It was Saturday. I remember it well, the fog after a summer rain, the smell of wet earth and the rot of leaves, damp on the side of the road. She was older than me, still is I guess, and wilder, meaner, sharper. I was quieter and mouse-like, a shadow in her footsteps.
That day, she dressed like a princess, wrapped my mother’s pearls around her arm like Cleopatra’s bracelet. I was naked, with my tawny hair stretched down and over my back, my own body’s cape.
The sun was casting shadows through the windows onto my father’s leopard rug that he had bought at a second hand shop in the Meat Packing District. He had flung it out onto his study floor and flaunted it as if he had shot it on some African safari.
My sister sprawled herself onto it’s spotted back, smoothed flat against the floor and rested her head on the leopard’s, it’s ears cupping her head like mittened hands. I flopped down beside her and ran my ringers through a string of pearls. She sighed and looked away. I moved closer. I could smell the soap of her skin, sweet like honeysuckle and lavender. I touched her hair and it was silk on my fingers. She brushed me aside.
I looked at my naked body and saw bones and skin and soft folds of flesh. I was awkward and ashamed. My sister closed her eyes and I studied the contours of her face, the slight flush of her cheeks, the black of her eyelashes. The sun cast shadows like storm clouds and the air was thick and heavy.
It happened fast and I almost missed it with my eyes halfway closed, imitating my sister. But I left them open, just a little, so I could steal glimpses of her, watch her chest rise and fall like the tide. Outside I heard the thunder of two worlds colliding and I thought I was dreaming. And then I saw it and my eyes opened wide.

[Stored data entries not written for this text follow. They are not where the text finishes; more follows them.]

(** C7 (the code departs from it): at the step [500 * (2^1024 - 2^970)], a
    multiple of [T], the quotient [step / T] rounds to [2^1024], which is
    not a float: the division raises [OverflowError], and so do the plan
    selection and the pass, which cannot complete.  It is the first such
    step: at every smaller multiple of [T] the index has a value. *)
Theorem plan_lookup_overflows h st :
  step st = first_overflow ->
  0 <= step st /\ step st mod T = 0 /\
  first_overflow = 500 * (2 ^ 1024 - 2 ^ 970) /\
  (forall k, 0 <= T * k < first_overflow -> exists i, plan_index (T * k) = Ok i) /\
  plan_index (step st) = Raise OverflowError /\
  (forall st1, diagnostics st = Ok st1 ->
     select_plan st1 = Raise OverflowError /\ loop_body h st = Raise OverflowError) /\
  (forall st', loop_body h st <> Ok st').
Proof.
  intros H. destruct (pass_overflows h st H) as [S N].
  split; [rewrite H; vm_compute; discriminate|].
  split; [rewrite H; vm_compute; reflexivity|].
  split; [reflexivity|].
  split; [intros k Hk; apply plan_index_defined; unfold first_overflow, T in Hk; lia|].
  split; [rewrite H; apply plan_index_first_overflow|].
  split; [|exact N].
  intros st1 Hd. split; [now apply S|].
  unfold loop_body. rewrite Hd. simpl. now rewrite (S _ Hd).
Qed.

(** *** The order of the phases *)

(** C3 (as amended): in every cycle [c] whose steps are in the range where
    the quotient [step / T] is exact, the passes at the four plan changes
    of the cycle select the pairs of [seq] in its order, and each of them
    that completes writes into the control array, after its plan line and
    before the engine step, the targets of its pair and nothing else: in
    this order, the high target with the fingers open, the low target with
    the fingers open, the low target with the fingers closed, the high
    target with the fingers closed. *)
Theorem cycle_phase_order h st st' (c i : Z) :
  0 <= c -> 4 * c + 3 < 2 ^ 53 ->
  0 <= i < 4 ->
  step st = T * (4 * c + i) ->
  loop_body h st = Ok st' ->
  exists (low closed : bool) height fingers j0 j1 nz n0 n1 f0 f1 st3 d vals pre,
    phase_order !! Z.to_nat i = Some ((low, closed), (height, fingers)) /\
    seq !! Z.to_nat i = Some (low, closed) /\
    gripper_z_is_low st' = low /\ gripper_is_closed st' = closed /\
    gripper_jaw_ids h = [j0; j1] /\ fingers = [f0; f1] /\
    norm_index (length (ctrl (sim st))) (gripper_z_id h) = Ok nz /\
    norm_index (length (ctrl (sim st))) j0 = Ok n0 /\
    norm_index (length (ctrl (sim st))) j1 = Ok n1 /\
    (let* s := diagnostics st in
     let* s := select_plan s in
     write_controls h s) = Ok st3 /\
    sim_step (sim st3) = Ok d /\
    ctrl (sim st3) = <[n1 := f1]> (<[n0 := f0]> (<[nz := height]> (ctrl (sim st)))) /\
    out st' = pre ++
      [PrintPlan low closed;
       SetCtrl (gripper_z_id h) height; SetCtrlAt (gripper_jaw_ids h) fingers;
       SimStep; SetForceAt (_ref_joint_vel_indexes h) vals; Render] /\
    control_writes (out st')
    = control_writes (out st) ++
      [SetCtrl (gripper_z_id h) height; SetCtrlAt (gripper_jaw_ids h) fingers].
Proof.
  intros Hc Hb Hi Hs H.
  destruct (plan_change_pass h st st' (4 * c + i) ltac:(lia) Hs H)
    as (low & closed & lines & j0 & j1 & nz & n0 & n1 & f0 & f1 & st3 & d & vals
        & Hl & Hcl & Hj & Hf & Hnz & Hn0 & Hn1 & Hw & Hst & Hctrl & Hlo & Hclo & Ho).
  replace ((4 * c + i) mod 4) with i in Hl
    by (rewrite Z.add_comm, Z.mul_comm, Z.mod_add, Z.mod_small; lia).
  exists low, closed, (if low then gripper_z_low else gripper_z_high),
    (if closed then gripper_closed else gripper_open),
    j0, j1, nz, n0, n1, f0, f1, st3, d, vals, (out st ++ PrintStep (step st) :: lines).
  assert (Hph : phase_order !! Z.to_nat i
                = Some ((low, closed),
                        (if low then gripper_z_low else gripper_z_high,
                         if closed then gripper_closed else gripper_open))).
  { assert (Hcase : i = 0 \/ i = 1 \/ i = 2 \/ i = 3) by lia.
    destruct Hcase as [-> | [-> | [-> | ->]]]; simpl in Hl; injection Hl as <- <-;
      reflexivity. }
  repeat split; try assumption.
  - rewrite Ho, Hj, Hf, <- app_assoc. reflexivity.
  - rewrite Ho, Hj, Hf. unfold control_writes.
    rewrite List.filter_app. cbn [List.filter]. rewrite List.filter_app.
    fold (control_writes lines). rewrite (contact_lines_no_writes _ _ Hcl). reflexivity.
Qed.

I saw it flying through the air like a rag doll, limbs and hair and eyes; eyes so wide I thought they’d pop right out. They stared at me through our living room window, and I noticed they were the same color as mine, steely grey. And then it was gone. I looked at my sister and her eyes were still shut, as if the deafening sound outside had not happened.
I stood and walked to the window. My nakedness was reflected back to me in the shine of the glass, and there, lying next to my reflection on the grass outside, was a girl. She looked like me, with long brown hair and skinny legs. But her limbs were all wrong, all pointing in different directions, as if she were a Barbie and someone had rearranged them to make her walk backwards.

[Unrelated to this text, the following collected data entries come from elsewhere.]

(** * Van Deemter plate-height calculator: model and properties

    Shallow embedding of [vandeemter_app.py].  The script reads three
    coefficients and a flow rate from sliders, samples the Van Deemter
    curve [H = A + B/u + C*u] on [np.linspace(1, 200, 400)], locates the
    sampled minimum with [np.min] / [np.argmin], and evaluates the
    equation once more at the selected flow rate.

    Numbers.  Python floats and numpy float64 values are embedded as
    exact rationals [Q]: rounding, overflow and signed zeros of binary64
    are abstracted away.  What numpy adds to the finite values when an
    array is divided by zero (plus or minus infinity, not-a-number) is
    kept, in the type [npfloat], because that is where the array path
    and the scalar path of [van_deemter] differ: a Python scalar
    division by zero raises, a numpy one does not.

    The module [Binary64] at the end of the definitions repeats the
    script on machine floats.  The theorems about the exact model are
    stated so that rounding does not bear on them (which exception is
    raised, which element a comparison selects, values that both call
    paths compute alike, inequalities that monotone rounding keeps).
    Where a statement of the specification depends on exact arithmetic
    (exact spacing, strict order, the place of a tie), [Binary64] gives
    the input on which the program departs from it, and the statement is
    amended to what holds on both. *)

From Stdlib Require Import ZArith QArith List Bool Lia Lqa.
From Stdlib Require Import Uint63 Floats.
Import ListNotations.

Local Open Scope Q_scope.

(** ** Exceptions and the error monad *)

Module Py.

(** The exceptions the modelled fragment can raise. *)
Inductive exn : Set :=
  | ZeroDivisionError   (* float division by zero, Python scalars *)
  | ValueError          (* numpy: reduction of a zero-size array,
                           negative number of samples *)
  | IndexError.         (* numpy: index out of bounds *)

Definition result (T : Type) : Type := (exn + T)%type.

Definition ret {T : Type} (x : T) : result T := inr x.

Definition raise {T : Type} (e : exn) : result T := inl e.

Definition bind {T U : Type} (c : result T) (k : T -> result U) : result U :=
  match c with
  | inl e => inl e
  | inr x => k x
  end.

Definition raises {T : Type} (c : result T) : Prop :=
  exists e, c = inl e.

End Py.

Import Py.

Notation "x <- c ;; k" := (bind c (fun x => k))
  (at level 61, c at next level, right associativity).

But then I saw the blood, streaming out across her forehead toward her eyes that still looked at me. Those eyes that didn’t blink. And in the background, I saw a bike with yellow streamers hanging off the handlebars and only one wheel. There was a man, crying on his knees on the sidewalk, his car parked on the curb and my neighbors were piling out of there houses, all running, running, running toward the girl who wouldn’t stop staring at me. I saw my father, in his dirty jeans from working in the garden, kneel down to the girl and lift her up as if it were me and he was carrying me to bed. Her head flopped over his arm and she stopped looking at me, as he carried her away to the man who was crying. The three of them got in the man’s car and my father shouted something to our neighbors and then they were gone.
I felt my sister standing next to me. I could feel her eyes on my face.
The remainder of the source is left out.